Summary
As projeções estereotipadas de aferentes sensoriais para a medula espinhal de roedores oferecem um sistema de fácil acesso experimental para o estudo de ramificação axonal através do rastreamento de axônios individuais.
Abstract
Apresentamos aqui uma técnica para identificar as trajetórias de pequenos grupos de neurônios DRG para a medula espinhal de embriões através da coloração difusivo usando o traçador lipofílico 1,1 '-dioctadecyl-3, 3,3', 3'-tetramethylindocarbocyanine perclorato (DII) 1 . A comparação das vias axonal de tipo selvagem com os de linhas de rato em que os genes são mutados permite testes para um papel funcional de proteínas candidato no controle de ramificação axonal que é um mecanismo essencial na fiação do sistema nervoso. Ramificação axonal permite que um neurônio individual para se conectar com múltiplos alvos, fornecendo assim a base física para o processamento paralelo de informações. Ramificações em regiões objectivo intermédio de crescimento axonal pode ser diferenciado de arborização terminal. Além disso, diferentes modos de formação ramo axonal pode ser classificada dependendo de resultados de ramificação das atividades do cone de crescimento (divisão ou bra adiadanching) ou a partir do brotamento de colaterais a partir do eixo do axônio em um processo chamado de ramificação intersticial 2 (Fig. 1).
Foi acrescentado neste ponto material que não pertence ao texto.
(** What comes after the pending field. *)
Lemma complete_rest p v c m :
  _data c = Some m ->
  is_ok (m ← the_data c;
         let m := match m with
                  | Req r => Req (host_of (HttpMessages.method (pmethod p) r))
                  | Res r => Res r
                  end in
         m ← msg_with (keepalive (http_should_keep_alive p)) m;
         mret (set_progress v (_ignore c) true (emit [got_header m] (set_data_ (Some m) c)))) = true.
Proof.
  intros Hm. rewrite (the_data_eq _ m Hm). cbn [mbind outcome_bind]. cbv zeta.
  set (m' := match m with Req _ => _ | Res _ => _ end).
  destruct (msg_with_ok (keepalive (http_should_keep_alive p)) m') as (m2 & ->); [|done].
  apply (run_is_ok (op_keepalive _)). exact I.
Qed.

Definition example_request : http_request :=
  {| base := blank_data http_request_type; _ssl := false; _method := 0; _schema := ""; _urihost := "";
     _port := ""; _path := ""; _query := ""; _fragment := ""; _userinfo := ""; _params := ∅ |}.

Definition a_parser (major minor : Z) : http_parser :=
  with_content_length ULLONG_MAX (with_method HTTP_GET (with_http_major major (with_http_minor minor
    (with_type HTTP_REQUEST (http_parser_init HTTP_BOTH))))).

(** A codec that was told of a new message. *)
Definition begun : codec := set_data_ (Some (Req example_request)) new_codec.
(** The empty line after the last chunk. *)
Lemma message_end n c f :
  framing s_header_field_start n c 0 0 true f -> receiving c ->
  drop n data = CR :: LF :: drop (n + 2) data ->
  reaches f (fresh (n + 2) (take_end c)).
Proof.
  intros F Hg Hl. apply data_here in Hl as [Hcr Hl]. apply data_here in Hl as [Hlf _].
  eapply (reaches_move _ (framing s_headers_almost_done (S n) c 0 1 true)).
  { eapply header_move; [exact F|done|by vm_compute|exact Hcr|]. clear F f. intros f F.
    unfold switch. rewrite (fr_cur _ _ _ _ _ _ _ F). eexists. split; [reflexivity|]. framing_tac. cbn. congruence. }
  clear F f. intros f F.
  set (f1 := counted f). assert (F1 : framing s_headers_almost_done (S n) c 0 2 true f1).
  { destruct F. split; try done. cbn. lia. }
  set (c1 := take_boundary (with_state s_message_done (parser f1)) c).
  set (f2 := {| parser := with_state s_message_done (parser f1); client := c1; cur := s_message_done; pos := pos f1; marks := marks f1 |}).
  exists 2%nat. eexists. split.
  - eapply run_again; [rewrite (fr_pos _ _ _ _ _ _ _ F); exact Hlf| |].
    + rewrite pass_counted; [|by rewrite (fr_cur _ _ _ _ _ _ _ F)|rewrite (fr_nread _ _ _ _ _ _ _ F); by vm_compute].
      fold f1. unfold switch. rewrite (fr_cur _ _ _ _ _ _ _ F1). unfold run_headers_almost_done, strict_check.
      change (negb (is_ch LF LF)) with false. cbn iota. rewrite (fr_trailing _ _ _ _ _ _ _ F1).
      erewrite (notify_run _ _ _ _ c1); [reflexivity|exact (fr_ok _ _ _ _ _ _ _ F1)|].
      cbn [cur client update_state parser]. change (client f1) with (client f). rewrite (fr_client _ _ _ _ _ _ _ F).
      apply boundary_taken; [by right|done].
    + eapply run_break; [cbn; rewrite (fr_pos _ _ _ _ _ _ _ F); exact Hlf| |apply run_refl].
      unfold HttpRun.pass, switch. cbn [cur]. unfold run_message_done.
      rewrite (message_complete_run f2 _ (fr_ok _ _ _ _ _ _ _ F)) by by apply boundary_ending. reflexivity.
  - split; [|apply F]. cbn [move pos]. unfold f2. cbn [client pos].
    assert (P : pos f1 = S n) by apply F1. rewrite P. replace (n + 2)%nat with (S (S n)) by lia.
    unfold c1. by rewrite boundary_end.
Qed.

(** One chunk, as the encoder writes it. *)
Lemma chunk_chars d :
  d <> "" -> len d < 2 ^ 60 ->
  exists h hs, chars (chunk d) = digit_char h :: (digit_char <$> hs) ++ CR :: LF :: chars d ++ [CR; LF] /\
    0 <= h < 16 /\ Forall (fun d => 0 <= d < 16) hs /\ eval_digits 16 h hs = len d /\
    (length hs <= 64)%nat.
Proof.
  intros Hd Hl. pose proof (len_nonneg d) as H0. change (2 ^ 60) with 1152921504606846976 in Hl.
  unfold chunk, empty. rewrite bool_decide_eq_false_2 by done. unfold from.
  rewrite wrap_id by (unfold in_range; cbn; lia).
  assert (HL : (length (chars (print_radix 16 (len d))) <= 65)%nat).
  { unfold print_radix. rewrite chars_of_chars, length_fmap.
    assert (D : forall fuel n acc, (length (digits fuel 16 n acc) <= fuel + length acc)%nat).
    { induction fuel as [|fuel IH]; intros n acc; cbn [digits]; [lia|]. destruct (n <? 16); cbn; [lia|].
      specialize (IH (n / 16) (n mod 16 :: acc)). cbn in IH. lia. }
    specialize (D (digit_fuel (len d)) (len d) []). unfold digit_fuel in D at 2. cbn [length] in D.
    assert (Z.log2 (len d) < 60).
    { destruct (Z.eq_dec (len d) 0) as [->|]; [done|]. apply Z.log2_lt_pow2; cbn; lia. }
    lia. }
  destruct (print_radix_digits 16 (len d)) as (ds & Hne & E & HF & Hv); [lia|lia|].
  destruct ds as [|h hs]; [done|]. inversion HF as [|? ? Hh Hhs]; subst. exists h, hs.
  rewrite !chars_app, E. split; [|split; [exact Hh|split; [exact Hhs|split; [exact Hv|]]]].
  - cbn [fmap list_fmap app]. reflexivity.
  - rewrite E in HL. cbn [fmap list_fmap length] in HL. rewrite length_fmap in HL. lia.
Qed.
As projeções centrais de neurônios da DRG oferecer um sistema útil experimental para estudar os dois tipos de ramificação axonal: quando seus axônios aferentes alcançar a zona de entrada da raiz dorsal (DREZ) da medula espinhal entre os dias embrionários 10-13 (E10 - E13) que exibir um padrão estereotipado de T ou em forma de Y bifurcação. Os dois axônios filha resultando então prosseguir em direções rostral ou caudal, respectivamente, na margem dorsolateral da medula e só após um período de espera colaterais brotam esses axônios-tronco para penetrar na massa cinzenta (intersticial ramificação) e do projeto para os neurônios de revezamento em específico lâminas da medula espinhal, onde eles ainda arborize (terminal de ramificação) 3. Traçados DII revelaram cones de crescimento na zona da raiz dorsal entrada da medula espinhal que pareciam estar no processo de dividir o que sugere que bifurcação é causada pela divisão do cone de crescimento em si 4 (Fig. 2), no entanto, outras opções foram discutidas e 5.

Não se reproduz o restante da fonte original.